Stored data
□ □ □
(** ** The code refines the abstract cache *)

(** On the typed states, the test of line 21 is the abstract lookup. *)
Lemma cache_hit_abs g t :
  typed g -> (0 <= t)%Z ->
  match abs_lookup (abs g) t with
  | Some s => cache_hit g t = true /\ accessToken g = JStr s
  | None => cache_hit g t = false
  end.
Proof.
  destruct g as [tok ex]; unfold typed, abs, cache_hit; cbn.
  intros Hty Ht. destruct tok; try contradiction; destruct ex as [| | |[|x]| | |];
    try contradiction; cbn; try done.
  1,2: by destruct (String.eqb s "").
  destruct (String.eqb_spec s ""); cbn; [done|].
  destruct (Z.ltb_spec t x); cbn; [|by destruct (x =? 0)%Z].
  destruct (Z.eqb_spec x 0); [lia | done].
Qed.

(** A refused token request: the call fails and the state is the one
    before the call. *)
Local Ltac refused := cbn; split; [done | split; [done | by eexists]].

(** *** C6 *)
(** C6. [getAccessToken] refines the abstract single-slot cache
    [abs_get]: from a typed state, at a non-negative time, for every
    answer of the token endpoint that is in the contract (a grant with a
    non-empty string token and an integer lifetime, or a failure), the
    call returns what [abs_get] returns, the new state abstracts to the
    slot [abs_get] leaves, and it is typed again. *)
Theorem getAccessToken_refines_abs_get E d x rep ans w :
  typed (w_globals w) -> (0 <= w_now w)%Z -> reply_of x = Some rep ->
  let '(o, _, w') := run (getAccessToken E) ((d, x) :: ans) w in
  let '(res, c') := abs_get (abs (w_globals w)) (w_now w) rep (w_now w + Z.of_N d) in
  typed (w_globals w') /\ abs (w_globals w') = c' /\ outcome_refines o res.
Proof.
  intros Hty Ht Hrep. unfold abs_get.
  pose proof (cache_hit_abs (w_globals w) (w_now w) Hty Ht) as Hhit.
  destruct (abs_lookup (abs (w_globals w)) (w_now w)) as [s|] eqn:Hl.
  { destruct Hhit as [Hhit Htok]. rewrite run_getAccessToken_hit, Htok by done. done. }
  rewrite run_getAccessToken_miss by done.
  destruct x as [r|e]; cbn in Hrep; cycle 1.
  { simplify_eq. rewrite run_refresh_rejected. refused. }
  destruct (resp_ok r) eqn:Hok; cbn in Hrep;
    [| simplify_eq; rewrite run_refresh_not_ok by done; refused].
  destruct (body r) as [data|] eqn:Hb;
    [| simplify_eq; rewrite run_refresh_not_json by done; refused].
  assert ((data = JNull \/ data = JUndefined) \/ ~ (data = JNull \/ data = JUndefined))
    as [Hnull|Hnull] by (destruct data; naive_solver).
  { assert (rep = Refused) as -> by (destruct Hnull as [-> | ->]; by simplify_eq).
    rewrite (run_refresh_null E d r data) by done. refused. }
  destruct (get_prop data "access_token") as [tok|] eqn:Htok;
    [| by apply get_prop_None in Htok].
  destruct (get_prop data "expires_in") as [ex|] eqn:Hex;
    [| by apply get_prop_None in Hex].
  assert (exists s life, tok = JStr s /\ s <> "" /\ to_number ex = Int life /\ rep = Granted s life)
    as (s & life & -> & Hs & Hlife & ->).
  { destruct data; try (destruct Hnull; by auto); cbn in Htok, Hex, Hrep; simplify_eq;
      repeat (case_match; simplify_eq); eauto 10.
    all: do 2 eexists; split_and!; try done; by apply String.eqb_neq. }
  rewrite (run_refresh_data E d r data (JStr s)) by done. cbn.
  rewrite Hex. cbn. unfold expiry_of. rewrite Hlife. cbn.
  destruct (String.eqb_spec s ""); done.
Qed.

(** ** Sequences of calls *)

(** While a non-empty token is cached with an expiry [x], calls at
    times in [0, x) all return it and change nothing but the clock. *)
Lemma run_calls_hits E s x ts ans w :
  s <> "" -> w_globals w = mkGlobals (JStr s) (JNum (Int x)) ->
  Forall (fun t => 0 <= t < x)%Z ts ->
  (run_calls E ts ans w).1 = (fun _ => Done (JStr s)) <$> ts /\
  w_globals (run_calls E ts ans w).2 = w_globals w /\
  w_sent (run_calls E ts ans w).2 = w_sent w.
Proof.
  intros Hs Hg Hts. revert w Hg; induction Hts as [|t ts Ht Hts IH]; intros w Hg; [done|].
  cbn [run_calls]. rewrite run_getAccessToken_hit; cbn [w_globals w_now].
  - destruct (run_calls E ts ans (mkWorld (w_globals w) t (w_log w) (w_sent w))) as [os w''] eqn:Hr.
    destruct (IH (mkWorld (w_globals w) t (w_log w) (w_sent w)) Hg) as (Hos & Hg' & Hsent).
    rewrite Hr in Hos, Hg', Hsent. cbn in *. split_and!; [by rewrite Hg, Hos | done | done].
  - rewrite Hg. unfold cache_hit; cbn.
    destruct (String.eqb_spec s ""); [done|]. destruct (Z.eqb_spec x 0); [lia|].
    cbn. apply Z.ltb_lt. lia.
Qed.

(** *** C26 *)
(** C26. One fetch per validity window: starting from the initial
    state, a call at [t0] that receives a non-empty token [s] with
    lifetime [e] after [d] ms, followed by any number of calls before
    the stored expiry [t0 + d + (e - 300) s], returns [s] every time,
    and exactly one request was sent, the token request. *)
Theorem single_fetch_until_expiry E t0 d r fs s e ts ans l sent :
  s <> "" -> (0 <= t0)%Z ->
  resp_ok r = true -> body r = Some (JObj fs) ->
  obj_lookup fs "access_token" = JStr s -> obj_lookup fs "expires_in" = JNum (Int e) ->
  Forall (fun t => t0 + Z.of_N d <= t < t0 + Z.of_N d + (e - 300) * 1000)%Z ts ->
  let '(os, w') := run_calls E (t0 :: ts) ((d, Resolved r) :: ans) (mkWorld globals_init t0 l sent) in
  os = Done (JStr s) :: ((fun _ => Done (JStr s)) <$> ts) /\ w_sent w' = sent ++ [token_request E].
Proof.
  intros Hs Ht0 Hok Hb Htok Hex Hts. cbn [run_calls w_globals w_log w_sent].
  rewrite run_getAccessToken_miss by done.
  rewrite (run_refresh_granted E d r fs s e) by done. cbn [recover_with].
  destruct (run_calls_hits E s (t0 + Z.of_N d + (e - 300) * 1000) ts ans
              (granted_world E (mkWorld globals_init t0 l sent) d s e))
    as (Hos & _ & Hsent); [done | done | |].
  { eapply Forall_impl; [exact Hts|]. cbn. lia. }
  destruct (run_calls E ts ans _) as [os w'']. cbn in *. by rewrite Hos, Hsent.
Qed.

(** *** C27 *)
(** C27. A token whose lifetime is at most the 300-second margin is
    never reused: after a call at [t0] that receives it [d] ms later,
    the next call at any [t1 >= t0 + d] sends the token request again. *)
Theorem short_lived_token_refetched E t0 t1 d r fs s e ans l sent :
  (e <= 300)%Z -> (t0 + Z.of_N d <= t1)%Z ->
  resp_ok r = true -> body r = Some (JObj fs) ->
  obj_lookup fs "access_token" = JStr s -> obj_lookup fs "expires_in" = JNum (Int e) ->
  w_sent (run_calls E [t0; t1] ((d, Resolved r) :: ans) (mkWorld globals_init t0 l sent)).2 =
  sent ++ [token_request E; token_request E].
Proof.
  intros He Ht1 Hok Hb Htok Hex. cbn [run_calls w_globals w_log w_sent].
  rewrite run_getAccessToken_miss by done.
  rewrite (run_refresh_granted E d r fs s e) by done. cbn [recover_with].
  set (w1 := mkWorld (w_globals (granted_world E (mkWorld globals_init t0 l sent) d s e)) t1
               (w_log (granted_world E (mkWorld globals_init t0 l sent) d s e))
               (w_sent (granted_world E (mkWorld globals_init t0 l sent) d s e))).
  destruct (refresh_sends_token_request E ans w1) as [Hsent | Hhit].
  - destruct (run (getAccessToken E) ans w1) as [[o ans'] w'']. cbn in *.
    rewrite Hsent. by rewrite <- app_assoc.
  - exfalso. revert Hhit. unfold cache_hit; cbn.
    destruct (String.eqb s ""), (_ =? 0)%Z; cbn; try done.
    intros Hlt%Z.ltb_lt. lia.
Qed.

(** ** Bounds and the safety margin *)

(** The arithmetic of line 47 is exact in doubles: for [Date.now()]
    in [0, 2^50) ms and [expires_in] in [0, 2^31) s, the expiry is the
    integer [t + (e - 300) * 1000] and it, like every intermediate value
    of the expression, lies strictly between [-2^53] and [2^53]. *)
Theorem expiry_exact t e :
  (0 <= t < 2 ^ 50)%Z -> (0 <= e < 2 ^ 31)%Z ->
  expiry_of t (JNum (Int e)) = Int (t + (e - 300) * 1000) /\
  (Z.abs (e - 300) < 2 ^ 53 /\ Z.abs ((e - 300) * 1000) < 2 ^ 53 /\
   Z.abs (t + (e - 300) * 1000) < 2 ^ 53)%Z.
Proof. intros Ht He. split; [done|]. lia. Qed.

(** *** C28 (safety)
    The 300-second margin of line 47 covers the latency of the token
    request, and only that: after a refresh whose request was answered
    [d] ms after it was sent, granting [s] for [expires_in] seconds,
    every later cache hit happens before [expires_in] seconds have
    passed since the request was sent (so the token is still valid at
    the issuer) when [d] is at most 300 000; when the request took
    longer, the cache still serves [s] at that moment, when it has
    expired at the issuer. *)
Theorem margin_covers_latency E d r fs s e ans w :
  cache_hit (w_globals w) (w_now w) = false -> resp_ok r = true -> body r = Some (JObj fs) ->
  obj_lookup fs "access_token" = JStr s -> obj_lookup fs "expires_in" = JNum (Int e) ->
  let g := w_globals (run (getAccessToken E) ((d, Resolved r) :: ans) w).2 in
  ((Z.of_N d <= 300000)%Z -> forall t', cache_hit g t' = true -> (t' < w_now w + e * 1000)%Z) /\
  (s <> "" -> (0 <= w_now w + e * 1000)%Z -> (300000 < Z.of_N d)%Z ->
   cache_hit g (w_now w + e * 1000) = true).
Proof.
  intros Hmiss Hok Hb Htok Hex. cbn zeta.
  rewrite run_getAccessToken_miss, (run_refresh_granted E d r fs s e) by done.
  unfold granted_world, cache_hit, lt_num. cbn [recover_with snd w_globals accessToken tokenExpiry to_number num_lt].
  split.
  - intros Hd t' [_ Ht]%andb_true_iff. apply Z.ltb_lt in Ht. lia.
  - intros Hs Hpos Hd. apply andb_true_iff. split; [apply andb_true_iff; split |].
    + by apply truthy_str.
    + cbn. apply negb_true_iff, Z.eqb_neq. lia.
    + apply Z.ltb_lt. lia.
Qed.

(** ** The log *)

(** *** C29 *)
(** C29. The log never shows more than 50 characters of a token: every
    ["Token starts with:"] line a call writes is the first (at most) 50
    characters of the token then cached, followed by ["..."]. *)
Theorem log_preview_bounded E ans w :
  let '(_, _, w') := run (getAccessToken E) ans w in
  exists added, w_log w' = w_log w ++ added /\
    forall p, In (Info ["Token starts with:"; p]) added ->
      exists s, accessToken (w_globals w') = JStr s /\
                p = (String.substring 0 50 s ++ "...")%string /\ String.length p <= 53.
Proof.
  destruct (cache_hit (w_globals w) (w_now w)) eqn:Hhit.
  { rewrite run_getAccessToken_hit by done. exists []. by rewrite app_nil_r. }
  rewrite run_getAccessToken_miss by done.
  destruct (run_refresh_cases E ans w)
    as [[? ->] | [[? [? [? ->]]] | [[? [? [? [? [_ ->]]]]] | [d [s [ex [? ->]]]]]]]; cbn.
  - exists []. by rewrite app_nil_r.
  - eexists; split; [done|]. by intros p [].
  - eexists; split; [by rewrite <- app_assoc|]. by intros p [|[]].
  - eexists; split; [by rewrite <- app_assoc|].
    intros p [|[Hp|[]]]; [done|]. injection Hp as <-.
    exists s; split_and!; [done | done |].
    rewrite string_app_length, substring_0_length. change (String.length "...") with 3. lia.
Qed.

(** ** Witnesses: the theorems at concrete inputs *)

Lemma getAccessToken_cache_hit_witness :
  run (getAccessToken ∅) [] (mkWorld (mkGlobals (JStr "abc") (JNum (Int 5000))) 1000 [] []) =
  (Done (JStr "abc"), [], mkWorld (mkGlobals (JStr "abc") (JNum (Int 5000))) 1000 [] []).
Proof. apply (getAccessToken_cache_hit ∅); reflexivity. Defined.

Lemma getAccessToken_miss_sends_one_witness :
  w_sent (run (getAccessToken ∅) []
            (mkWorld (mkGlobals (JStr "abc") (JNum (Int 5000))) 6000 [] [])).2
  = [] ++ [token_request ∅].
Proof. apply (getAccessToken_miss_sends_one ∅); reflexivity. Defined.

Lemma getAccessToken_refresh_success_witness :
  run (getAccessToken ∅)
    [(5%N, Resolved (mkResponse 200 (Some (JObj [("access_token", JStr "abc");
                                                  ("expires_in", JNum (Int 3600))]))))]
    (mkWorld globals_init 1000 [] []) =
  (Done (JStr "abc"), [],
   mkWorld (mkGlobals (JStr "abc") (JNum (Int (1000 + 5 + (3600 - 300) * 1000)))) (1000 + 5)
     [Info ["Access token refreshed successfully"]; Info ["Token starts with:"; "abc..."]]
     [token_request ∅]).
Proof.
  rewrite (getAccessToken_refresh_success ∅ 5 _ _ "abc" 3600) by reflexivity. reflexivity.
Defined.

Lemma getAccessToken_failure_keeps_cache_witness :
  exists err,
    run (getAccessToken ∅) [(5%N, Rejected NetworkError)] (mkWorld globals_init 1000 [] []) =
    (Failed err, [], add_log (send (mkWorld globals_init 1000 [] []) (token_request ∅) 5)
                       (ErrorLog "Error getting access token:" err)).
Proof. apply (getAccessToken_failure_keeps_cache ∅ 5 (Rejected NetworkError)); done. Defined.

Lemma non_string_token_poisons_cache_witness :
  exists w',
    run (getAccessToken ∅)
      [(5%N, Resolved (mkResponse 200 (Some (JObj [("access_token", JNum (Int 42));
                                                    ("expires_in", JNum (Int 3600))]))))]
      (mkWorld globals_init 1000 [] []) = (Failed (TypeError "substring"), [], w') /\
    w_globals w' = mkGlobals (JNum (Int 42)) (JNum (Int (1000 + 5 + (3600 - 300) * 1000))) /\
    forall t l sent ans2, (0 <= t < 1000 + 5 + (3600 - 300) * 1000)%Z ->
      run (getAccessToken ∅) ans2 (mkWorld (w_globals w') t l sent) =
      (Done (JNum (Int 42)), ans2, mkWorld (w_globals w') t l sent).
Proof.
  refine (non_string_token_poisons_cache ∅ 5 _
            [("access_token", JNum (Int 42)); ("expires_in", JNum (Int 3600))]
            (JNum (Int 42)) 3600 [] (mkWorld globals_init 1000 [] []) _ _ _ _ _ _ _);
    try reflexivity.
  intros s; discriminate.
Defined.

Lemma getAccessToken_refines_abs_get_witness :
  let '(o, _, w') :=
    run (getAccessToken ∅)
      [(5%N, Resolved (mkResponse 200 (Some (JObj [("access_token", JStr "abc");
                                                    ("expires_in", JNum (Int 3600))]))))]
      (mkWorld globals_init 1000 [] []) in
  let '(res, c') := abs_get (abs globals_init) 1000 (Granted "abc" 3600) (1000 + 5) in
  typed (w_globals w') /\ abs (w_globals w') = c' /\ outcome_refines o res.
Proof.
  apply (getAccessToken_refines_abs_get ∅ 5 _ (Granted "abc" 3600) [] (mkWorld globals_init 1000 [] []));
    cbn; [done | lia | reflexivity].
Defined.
□ □ □
WORK INSTRUCTIONS:
Nothing but a number is wanted: how many lines in the records above include "receives".

PROBLEM SOLUTION:
2